Evaluation of aging effects on muscle efficiency during isometric contractions using HD-SEMG technique

Léà Scapucciati, a Biomedical Engineering student at the University of Technology of Compiègne, France, is one of the students involved in the student exchange program between Sorbonne Universites and the University of Waterloo. As part of the exchange program, Léà is currently working in the Engineering Bionics Lab of Dr. Ning Jiang, who is a Centre for Bioengineering and Biotechnology Member, as well as an Assistant Professor in the Department of Systems Design Engineering.

Professor Jiang is an assistant professor and researcher in the department of Systems Design Engineering. His main research interests include biological signal processing and analysis with the use of electroencephalograms (EEGs), electrocardiograms (ECGs) and electromyographies (EMG); electrical monitoring methods used to record activity of the brain, heart and skeletal muscle. Other application areas of his work include the fields of balance, motor control, biomechanics, rehabilitation, mHealth, eHealth, and fall prevention. In his current lab, Professor Jiang utilizes his interest in EMGs to explore the effects of aging on muscle efficiency during isometric contractions.

Aging is known to be associated with a degenerative loss of muscle tissue, otherwise known as sarcopenia. Sarcopenia is primarily caused by a loss of muscle fibers, resulting in diminished muscle function, decreased strength, and a high incidence of falls among the elderly¹.

Using a BIODEX machine to perform strength tests, and a high-density electromyogram (HD-SEMG) to record muscle fiber use and activation, Professor Jiang’s lab seeks to analyze and compare the differences in muscle activity between the young and old. Data is collected through a three-step process. First, participants find out their maximum strength by pulling with the BIODEX machine as hard as possible. Then, participants work at either 20, 40 or 60 percent of their maximum strength in a random order, and perform isometric contractions for 15 seconds. Following, participants perform the fatigue test, where they hold a contraction at 20% of their maximum strength for as long as they can. The HD-SEMG is then used to measure muscle activity in order to determine which parts of the muscles older persons use when performing a specific action, in comparison to the parts used by younger persons.
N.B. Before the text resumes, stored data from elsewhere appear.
(** * DIPlib image core: a shallow embedding of the view, copy, chain-code
      and parabolic-morphology routines, with the properties proved of them.

    Sources embedded:
    - [src/library/image_manip.cpp]: [Image::Mirror], [Image::AddSingleton],
      [Image::TensorToSpatial], [Image::SplitComplex], [Image::ReinterpretCast],
      [GetWindowOrigin], [Image::Crop];
    - [src/library/image_copy.cpp]: [WriteSamples], [ReadSamples], the two
      [CopyTo] overloads, [Image::Convert], [InternSwapBytesInSample],
      [Image::SwapBytesInSample];
    - [src/measurement/chain_code.cpp]: [ChainCode::ConvertTo8Connected],
      [ChainCode::Polygon];
    - [src/morphology/basic.cpp]: [ParabolicMorphologyLineFilter::Filter].

    The first part of the file holds the definitions, the second part the
    lemmas and theorems. *)

From Stdlib Require Import ZArith List Lia Bool Ascii String QArith Qround Qcanon Qabs
  Qpower Lqa Setoid Morphisms.
From Stdlib Require SpecFloat.
From stdpp Require Import base list.

Local Open Scope Z_scope.

(* ===================================================================== *)
(** * Part I: definitions                                                 *)
(* ===================================================================== *)

(** ** Machine integers

    [dip::uint] is [std::size_t] and [dip::sint] is [std::ptrdiff_t]; both
    are 64 bits wide.  Values are kept in [Z] and every arithmetic operation
    of the source is followed by the reduction its type performs. *)

Definition wrap_uint (z : Z) : Z := z mod 2 ^ 64.
Definition wrap_sint (z : Z) : Z := (z + 2 ^ 63) mod 2 ^ 64 - 2 ^ 63.

Definition is_uint (z : Z) : Prop := 0 <= z < 2 ^ 64.
Definition is_sint (z : Z) : Prop := - 2 ^ 63 <= z < 2 ^ 63.

Definition is_uintb (z : Z) : bool := (0 <=? z) && (z <? 2 ^ 64).
Definition is_sintb (z : Z) : bool := (- 2 ^ 63 <=? z) && (z <? 2 ^ 63).

(** Unsigned operators. *)
Definition uadd (a b : Z) : Z := wrap_uint (a + b).
Definition usub (a b : Z) : Z := wrap_uint (a - b).
Definition umul (a b : Z) : Z := wrap_uint (a * b).
Definition udiv (a b : Z) : Z := a / b.
Definition umod (a b : Z) : Z := a mod b.

(** Signed operators; [/] and [%] truncate toward zero. *)
Definition sadd (a b : Z) : Z := wrap_sint (a + b).
Definition smul (a b : Z) : Z := wrap_sint (a * b).
Definition sneg (a : Z) : Z := wrap_sint (- a).
Definition sdiv (a b : Z) : Z := wrap_sint (Z.quot a b).
Definition srem (a b : Z) : Z := Z.rem a b.

(** [static_cast< dip::sint >] of an unsigned value and the converse. *)
Definition to_sint (a : Z) : Z := wrap_sint a.
Definition to_uint (a : Z) : Z := wrap_uint a.

(** Pointers are byte addresses; pointer arithmetic is 64-bit as well. *)
Definition ptr_add (p off : Z) : Z := wrap_uint (p + off).

(** Congruence modulo [2 ^ 64], the relation under which the wrapping
    operators are the plain ones. *)
Definition eqm64 (a b : Z) : Prop := a mod 2 ^ 64 = b mod 2 ^ 64.

Definition b2z (b : bool) : Z := if b then 1 else 0.
(** A whole run of [analyze_article], read off the answers of the three
    collaborators. *)
Lemma run_analyze_article url w :
  analyze_article unicode_upper W url w =
  let '(d, w1) := article_text W url w in
  if passes_gate d then
    let text := match d with Returned text => text | Raised _ => [] end in
    let '(r, w2) := summarizer W (summary_input text) 130 30 false w1 in
    let '(c, w3) := sentiment_analyzer W (firstn 512 text) w2 in
    (Returned (shown_summary r, shown_label c, shown_score unicode_upper c), w3,
     Download url d
     :: Summarize (summary_input text) 130 30 false r
     :: map Display (report "Error in summarization: " r)
     ++ Classify (firstn 512 text) c
     :: map Display (report "Error in sentiment analysis: " c))
  else
    (Returned (VNone, VNone, VNone), w1,
     Download url d :: map Display (report "Error fetching article: " d)).
Proof.
  unfold analyze_article, bind. rewrite run_extract_article_text.
  destruct (article_text W url w) as [[text|e] w1]; cbv beta iota;
    [| reflexivity].
  rewrite too_short_gate.
  destruct (passes_gate (Returned text)); cbn [negb]; [| reflexivity].
  rewrite run_generate_summary.
  destruct (summarizer W (summary_input text) 130 30 false w1) as [[s|e] w2];
    cbv beta iota; rewrite run_analyze_sentiment;
    destruct (sentiment_analyzer W (firstn 512 text) w2) as [[[l c]|e'] w3];
    reflexivity.
Qed.

(** X1: when the download passes the length check, [analyze_article]
    returns the summary, the label and the score that the answers of the
    two models give, each on its own: a model that raises only puts the
    placeholder in its own field, and the sentiment model is asked in the
    world the summariser left, also after the summariser raised. *)
Theorem analyze_article_result url w text w1 :
  article_text W url w = (Returned text, w1) ->
  100 <= length text ->
  let s := summarizer W (summary_input text) 130 30 false w1 in
  let c := sentiment_analyzer W (firstn 512 text) (snd s) in
  result (analyze_article unicode_upper W url w)
    = Returned (shown_summary (fst s), shown_label (fst c),
                shown_score unicode_upper (fst c))
  /\ world_after (analyze_article unicode_upper W url w) = snd c.
Proof.
  intros E Hlen s c. subst s c. rewrite run_analyze_article, E.
  cbv beta iota.
  replace (passes_gate (Returned text)) with true
    by (symmetry; now apply Nat.leb_le).
  cbv beta iota zeta.
  destruct (summarizer W (summary_input text) 130 30 false w1) as [r w2].
  cbn [fst snd].
  destruct (sentiment_analyzer W (firstn 512 text) w2) as [c w3].
  split; reflexivity.
Qed.
(** * GlastarJS: the privacy-glass render engine

    A shallow embedding of the [GlastarJS] class of
    [privacy-glass-renderer.ts] (the revision with avatar states and
    shapes) and of the part of [AudioAnalyzer] it relies on.

    Modelling conventions.
    - A JavaScript [number] is an exact rational ([Q]); rounding, [NaN] and
      the infinities of IEEE doubles are not modelled.  [===] on numbers is
      [Qeq_bool].  [Date.now()] is an integer number of milliseconds ([Z]).
    - An optional property of a [Partial<GlasatarConfig>] is an [option];
      [None] is an absent key.  [x || d] falls back on every falsy [x]
      (absent, [0], the empty string, [false]); [x ?? d] only on an absent one.
    - The object is a record, every method a function from the record to
      the record.  The host (clock, WebGL context, 2D context, animation-frame
      scheduler) is part of the record: calls to it are appended to logs.
    - Time passes between calls by a number of milliseconds that is not
      negative: the clock read by [Date.now()] does not go back, and the
      readings inside one frame are one instant.
    - [Math.pow] at the non-integer exponent of the fade curve is a
      parameter of the development, and so is [Math.sqrt] in the analyzer;
      [%], [Math.round] and [toString(16)] are computed. *)

From Stdlib Require Import ZArith QArith Qminmax Qabs Qround Bool List String.
From Stdlib Require Import Lia Lra Psatz.
From Stdlib Require Ascii HexadecimalString Strings.Byte.
Import ListNotations.

Local Open Scope Q_scope.

(** ** JavaScript operators used by the class *)

Module JS.

(** [x < y] on numbers. *)
Definition ltb (x y : Q) : bool := negb (Qle_bool y x).

(** Truthiness of a number and of a string. *)
Definition truthy_num (x : Q) : bool := negb (Qeq_bool x 0).

Definition truthy_str (s : string) : bool :=
  match s with EmptyString => false | String _ _ => true end.

(** [x || d]. *)
Definition or_num (x : option Q) (d : Q) : Q :=
  match x with
  | Some v => if truthy_num v then v else d
  | None => d
  end.

Definition or_str (x : option string) (d : string) : string :=
  match x with
  | Some v => if truthy_str v then v else d
  | None => d
  end.

Definition or_bool (x : option bool) (d : bool) : bool :=
  match x with
  | Some v => if v then v else d
  | None => d
  end.

(** [x || d] where every value of the type is truthy (string enums,
    objects). *)
Definition or_obj {A : Type} (x : option A) (d : A) : A :=
  match x with Some v => v | None => d end.

(** [x ?? d]. *)
Definition nullish {A : Type} (x : option A) (d : A) : A :=
  match x with Some v => v | None => d end.

(** [{...a, ...b}] at one key: the value of [b] when the key is present. *)
Definition spread {A : Type} (prior : A) (patch : option A) : A :=
  match patch with Some v => v | None => prior end.

(** [Object.prototype.hasOwnProperty.call(o, key)] and [o.key !== undefined]. *)
Definition has {A : Type} (x : option A) : bool :=
  match x with Some _ => true | None => false end.

End JS.

(** ** types.ts *)

Inductive TextureType :=
| arctic | cathedral | autumn | flemish | ripple | reeded | vintage | forest.

Inductive AvatarState := speaking | listening | thinking.
(** C8.  The controls, on the Driver with [n] Workers for [n] one or
    zero.  With exactly one Worker the value read and emitted is always 1,
    with no Worker always 0, whatever the schedule: standard output is
    empty until the emission and then holds that value and a newline, the
    Driver returns 0, and every run can be continued until it has emitted
    and returned.  One application of [thread_function] to the initial
    value of the Cell gives 1.  With two Workers the Driver is [main]. *)
Theorem boundary_controls n sched s :
  (n <= 1)%nat -> driver_run n sched (driver_init n) = Some s ->
  (forall v, d_pc s = D_printf v -> v = Z.of_nat n) /\
  (d_stdout s = EmptyString \/ d_stdout s = printf_d_nl (Z.of_nat n)) /\
  (forall st, d_pc s = D_exited st ->
              st = 0 /\ d_stdout s = printf_d_nl (Z.of_nat n)) /\
  (exists sched' s',
      driver_run n (sched ++ sched') (driver_init n) = Some s' /\
      d_pc s' = D_exited 0 /\ d_stdout s' = printf_d_nl (Z.of_nat n)) /\
  (forall arg, thread_function arg (d_shared_data (driver_init n)) = (NULL, 1)) /\
  (forall sched2 s2,
      driver_run 2 sched2 (driver_init 2) = Some s2 ->
      exists tr, run sched2 init = Some (tr, main_state s2)).
Proof.
  intros Hn Hrun.
  assert (Hmax : Z.of_nat n <= INT_MAX) by (unfold INT_MAX; lia).
  pose proof (driver_ok_run _ _ _ _ Hmax (driver_ok_init n) Hrun) as Hok.
  assert (Hexit : forall s0 st, driver_ok n s0 -> d_pc s0 = D_exited st ->
                    st = 0 /\ d_stdout s0 = printf_d_nl (Z.of_nat n)).
  { intros s0 st Hok0 Hpc. split; [apply (dk_status _ _ Hok0 _ Hpc)|].
    rewrite (dk_stdout _ _ Hok0), Hpc.
    rewrite (driver_ok_control n s0 Hn Hok0);
      [reflexivity| |]; intros k; rewrite Hpc; discriminate. }
  split; [|split; [|split; [|split; [|split]]]].
  - intros v Hv. rewrite (dk_printf _ _ Hok _ Hv).
    apply (driver_ok_control n s Hn Hok); intros k; rewrite Hv; discriminate.
  - rewrite (dk_stdout _ _ Hok).
    destruct (d_pc s) eqn:Epc; auto; right;
      rewrite (driver_ok_control n s Hn Hok);
      try reflexivity; intros k; rewrite Epc; discriminate.
  - intros st. apply (Hexit s st Hok).
  - destruct (driver_to_exit n s Hmax Hok) as (sched' & s' & st & Hrun' & Hpc).
    pose proof (driver_run_app _ _ _ _ _ _ Hrun Hrun') as Hall.
    pose proof (driver_ok_run _ _ _ _ Hmax (driver_ok_init n) Hall) as Hok'.
    destruct (Hexit s' st Hok' Hpc) as [-> Hout].
    exists sched', s'. auto.
  - intros arg. reflexivity.
  - intros sched2 s2 Hrun2.
    apply (driver_two_run sched2 (driver_init 2) s2 (driver_ok_init 2) Hrun2).
Qed.

Lemma boundary_controls_witness :
  (driver_run 1 [Run_main; Run_thread 0; Run_thread 0; Run_thread 0;
                 Run_main; Run_main; Run_main; Run_main] (driver_init 1) =
     Some {| d_shared_data := 1; d_threads := [returned];
             d_pc := D_exited 0; d_stdout := ("1" ++ newline)%string |} /\
   (0 = 0 /\ ("1" ++ newline)%string = printf_d_nl (Z.of_nat 1))) /\
  (driver_run 0 [Run_main; Run_main; Run_main] (driver_init 0) =
     Some {| d_shared_data := 0; d_threads := [];
             d_pc := D_exited 0; d_stdout := ("0" ++ newline)%string |} /\
   (0 = 0 /\ ("0" ++ newline)%string = printf_d_nl (Z.of_nat 0))).
Proof.
  split.
  - split; [reflexivity|].
    exact (proj1 (proj2 (proj2
             (boundary_controls 1
                [Run_main; Run_thread 0; Run_thread 0; Run_thread 0;
                 Run_main; Run_main; Run_main; Run_main]
                {| d_shared_data := 1; d_threads := [returned];
                   d_pc := D_exited 0;
                   d_stdout := ("1" ++ newline)%string |}
                (le_n 1) eq_refl))) 0 eq_refl).
  - split; [reflexivity|].
    exact (proj1 (proj2 (proj2
             (boundary_controls 0 [Run_main; Run_main; Run_main]
                {| d_shared_data := 0; d_threads := [];
                   d_pc := D_exited 0;
                   d_stdout := ("0" ++ newline)%string |}
                (le_S 0 0 (le_n 0)) eq_refl))) 0 eq_refl).
Defined.
(* ===== verification/Prelude.v ===== *)
(** * Code-Library: a verification development

    The repository (src/) is a collection of C programs and libraries that share
    no code but for a few: a login module with one-time codes
    (google-authenticator/libpam) and the hash functions it is built on, and
    libraries of data structures, string search, decoders and small system
    programs.  This development models each in Rocq as its source is written and
    proves what it is for.  This file is the root; it also holds what all the
    others share: fixed-width integers and bit operations ([wrap], [swrap], the
    hint database [zbits]), memory as a list of bytes ([load], [store],
    [store_range]), arrays with an [int] index ([get], [set]), strings.

    ** How the code is modelled

    - An integer is a [Z]; arithmetic that can leave its width is wrapped where
      the source does it.  Where an [int] cannot overflow in the bounds of a
      theorem, it is not wrapped, and the bounds are hypotheses.
    - A read or write outside an object, through a null or freed pointer, and a
      step that the model does not give a meaning have no result: [None] of an
      [option], or [undefined].  The theorems on a function say that it has a
      result, so that they include its memory safety.
    - A loop without a structural bound has fuel; the theorems ask for enough
      fuel and give the result, never "if there is a result".
    - [malloc], the clock, files, [read] and the like are parameters, oracles or
      scripts, with the laws that the code relies on.  Theorems hold for every
      choice that satisfies the laws; each has a witness with a concrete one.
    - Code that occurs twice in the source with a difference in one place (left
      and right, [>] and [<], SHA-256 and SHA-512, reading and writing) is here
      once with that place as an argument.

    ** The files

    The login module, google-authenticator/libpam:
    - [Base32]: base32.c, both functions, on buffers that may overlap.  The
      specification reads and writes bits; decoding inverts encoding.
    - [Blocks], [Sha1]: sha1.c (and its copy hotp/sha1.c).  Any division of the
      input into updates gives the digest of FIPS 180; the three builds of the
      round loop agree.
    - [Hmac]: hmac.c, [compute_code] of pam_google_authenticator.c, [generateCode]
      of google-authenticator.c: RFC 2104 and RFC 4226.
    - [CString]: the string functions of the C library that the module calls.
    - [PamWorld]: what the module reads and changes outside its variables: files,
      ids, log, clock, allocations, answers of the user.
    - [CfgFile]: [get_cfg_value] and [set_cfg_value]: the state file as lines.
    - [PamCodes]: rate limit, scratch codes, counter and time-based codes, reuse
      prevention, skew adjustment, over the class [CodeGen] of code generators.
    - [PamMain]: arguments, place of the state file, privileges, reading and
      atomic replacement of the file, the conversation, and
      [google_authenticator], which instantiates [CodeGen] with [Hmac] and
      composes the rest.  The theorems: each check gives exactly the answer and
      the new state file that the options ask for, with the window that
      WINDOW_SIZE says, and fails otherwise only for a bad option or a failed
      allocation; a login is granted only for a right code, and the code is used
      up in the file before the module returns (safety), but for a code that is
      accepted by the rule of three codes in a row, which can be used once more
      ([skew_replay]); privileges are restored, the file is replaced as a whole
      or not at all.

    Other hash and code libraries:
    - [Sha2], [HmacSha2]: hmac/hmac/sha2.c and hmac_sha2.c; four digests, two
      builds, streaming against FIPS 180 (constants computed from the primes) and
      RFC 2104, for messages below 2^29 bytes, which is what the code's 32-bit
      counter of bits admits.
    - [Hotp]: hotp/generate_hotp.c: checksum, number printing, code generation
      into the caller's buffer, with the offset that it asks for.

    Data structures:
    - [Heap]: heap/bigheap.c and smallheap.c over the class [Above] of
      comparisons: a stream of cells leaves the best of them.
    - [DList], [HList]: list/mylist.h, rings and hash lists in a memory with a map
      for each field; refinement of sequences of operations on lists, and of
      what the nodes outside every list hold (poison, or NULL).
    - [HeapProp]: predicates on memories as a linear logic of Iris's kind, in
      which nothing can be dropped.  [WordMem]: a state monad over a memory of
      words, [malloc] and [free] with the laws of the class [Malloc], weakest
      preconditions, and [wp_triple], which takes a proof in the logic to a
      statement without it: [triple P c Q] says that in every memory that
      consists of the cells of [P] and others the program [c] has a result, and
      the new memory consists of the cells of [Q] and the same others.  So what
      is allocated is in [Q] or has been freed, and as a second [free] has no
      result, it has been freed exactly once.  [WordExit]: the same for programs
      that may end the process ([xmalloc], [xcalloc] of hash/util.c), which
      they do only after a failed allocation.
    - [Rbtree] (code of rbtree/rbtree.c, rbtree.h, myrbtree.c), [RbTrees]
      (functional trees and the invariant), [RbMem], [RbInsert], [RbErase],
      [RbOps] (proofs in the logic), [RbSpec] (triples of the operations),
      [RbClient] (any run of the integer set against a sorted list).
    - [Sfprime], [Sfhash] (code of sfghash/), [SfhashKeys], [SfhashTable],
      [SfhashOps] (proofs), [SfhashSpec] (a table from [sfghash_new] to
      [sfghash_delete] is a finite map with an enumeration; all memory is freed
      exactly once).
    - [HashTable]: hash/hash.c against the interface [Keys], which states what
      the four function pointers of a table promise; [AddrHash]: hash/addr_hash.c
      gives an instance of [Keys] and the refinement of whole runs.

    Strings and system programs:
    - [Kmp]: kmp/kmp.c finds exactly the occurrences.
    - [AcBm] (code of acbm/ac_bm_success/ac_bm.c), [AcTrie] (the trie on the
      heap against a map from words to nodes), [AcShift] (what the tables of
      shifts promise), [AcSearch] (a search reports exactly the places with a
      pattern, and returns; all memory is given back, the block of the tree
      included; what happens when [malloc] fails).
    - [Dechunk]: http_chunk/dechunk.c against a relation on phases, for every
      behaviour of [malloc] and [realloc]: a buffer that [realloc] moves leaves
      a stale pointer, and the run has no result.
    - [FdIo]: the four transfer functions of utils/utils.c: what is read and
      written for every script of short transfers and failures, and exactly when
      [readn_nonblock] returns.
    - [EventQueue], [Inotify]: inotify/event_queue.c, inotify_utils.c and
      inotify_test.c: the whole watcher against the transcript of its events.

    ** Fuel and bounds

    Red-black tree: twice the binary logarithm of the number of nodes and one
    more.  [Sfhash]: more than the nodes, the rows and the lengths of the keys.
    [HashTable], [AddrHash]: more than the calls and the 256 rows.  [FdIo]: the
    length of the script and two.  [Inotify]: more than the buffer, which holds
    all events of a round.  [AcBm]: more than the longest pattern, 1024, and
    twice the text, as each step of a search moves on by at least one place.
    Other loops: the length of the text or the array, stated in the lemma.

    ** Not modelled

    - cjson/: a third-party library, whose numbers are doubles that the C library
      prints and reads.  acbm/ac_bm_for_c++: a C++ class over the containers of
      its library.
    - proxy/, log/, c-log-master/, timer/: sockets, [select], threads, signals and
      formatted output with no data of their own.
    - google-authenticator.c but for [generateCode]: a terminal dialogue and a QR
      code library loaded at run time; its demo and unit tests; the mobile
      applications (Java, Objective-C).
    - The [main] functions but for the watcher's, which are examples; copies of
      modelled files under hmac/test; samples of build systems.
    - [sfghash]: splay mode and user keys are modelled but not in the
      refinement; splay mode loses nodes ([splay_loses_node]).  [acbmback_init]
      is modelled; there is no search of the tree that it makes.  Patterns of
      mixed case, and case-sensitive patterns with a capital at the start, are
      outside [acbm_correct]: for the latter a search may not return
      ([capital_never_returns]). *)

From Stdlib Require Export Ascii ZArith Lia.
From stdpp Require Export base gmap strings numbers list.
Léà notes that a surprising outcome of the pre analysis of the data was that older people are better at performing the fatigue test than younger people. “As we age, our muscles have less ‘fast’ fibres and more ‘slow’ fibres… Older people can hold a contraction at 20% of their maximum strength for as long as 15 minutes, whereas younger people can only hold a contraction at 20% of their maximum strength for about 4 to 5 minutes,” Léà recalls.

When asked about future applications of their findings, Léà comments that Professor Jiang’s research is a long term project with its overall aim being to improve the mobility and quality of life of older people. Léà also states that information derived from the study could be used to determine what exercises would best work for older people to prevent or prolong muscle atrophy.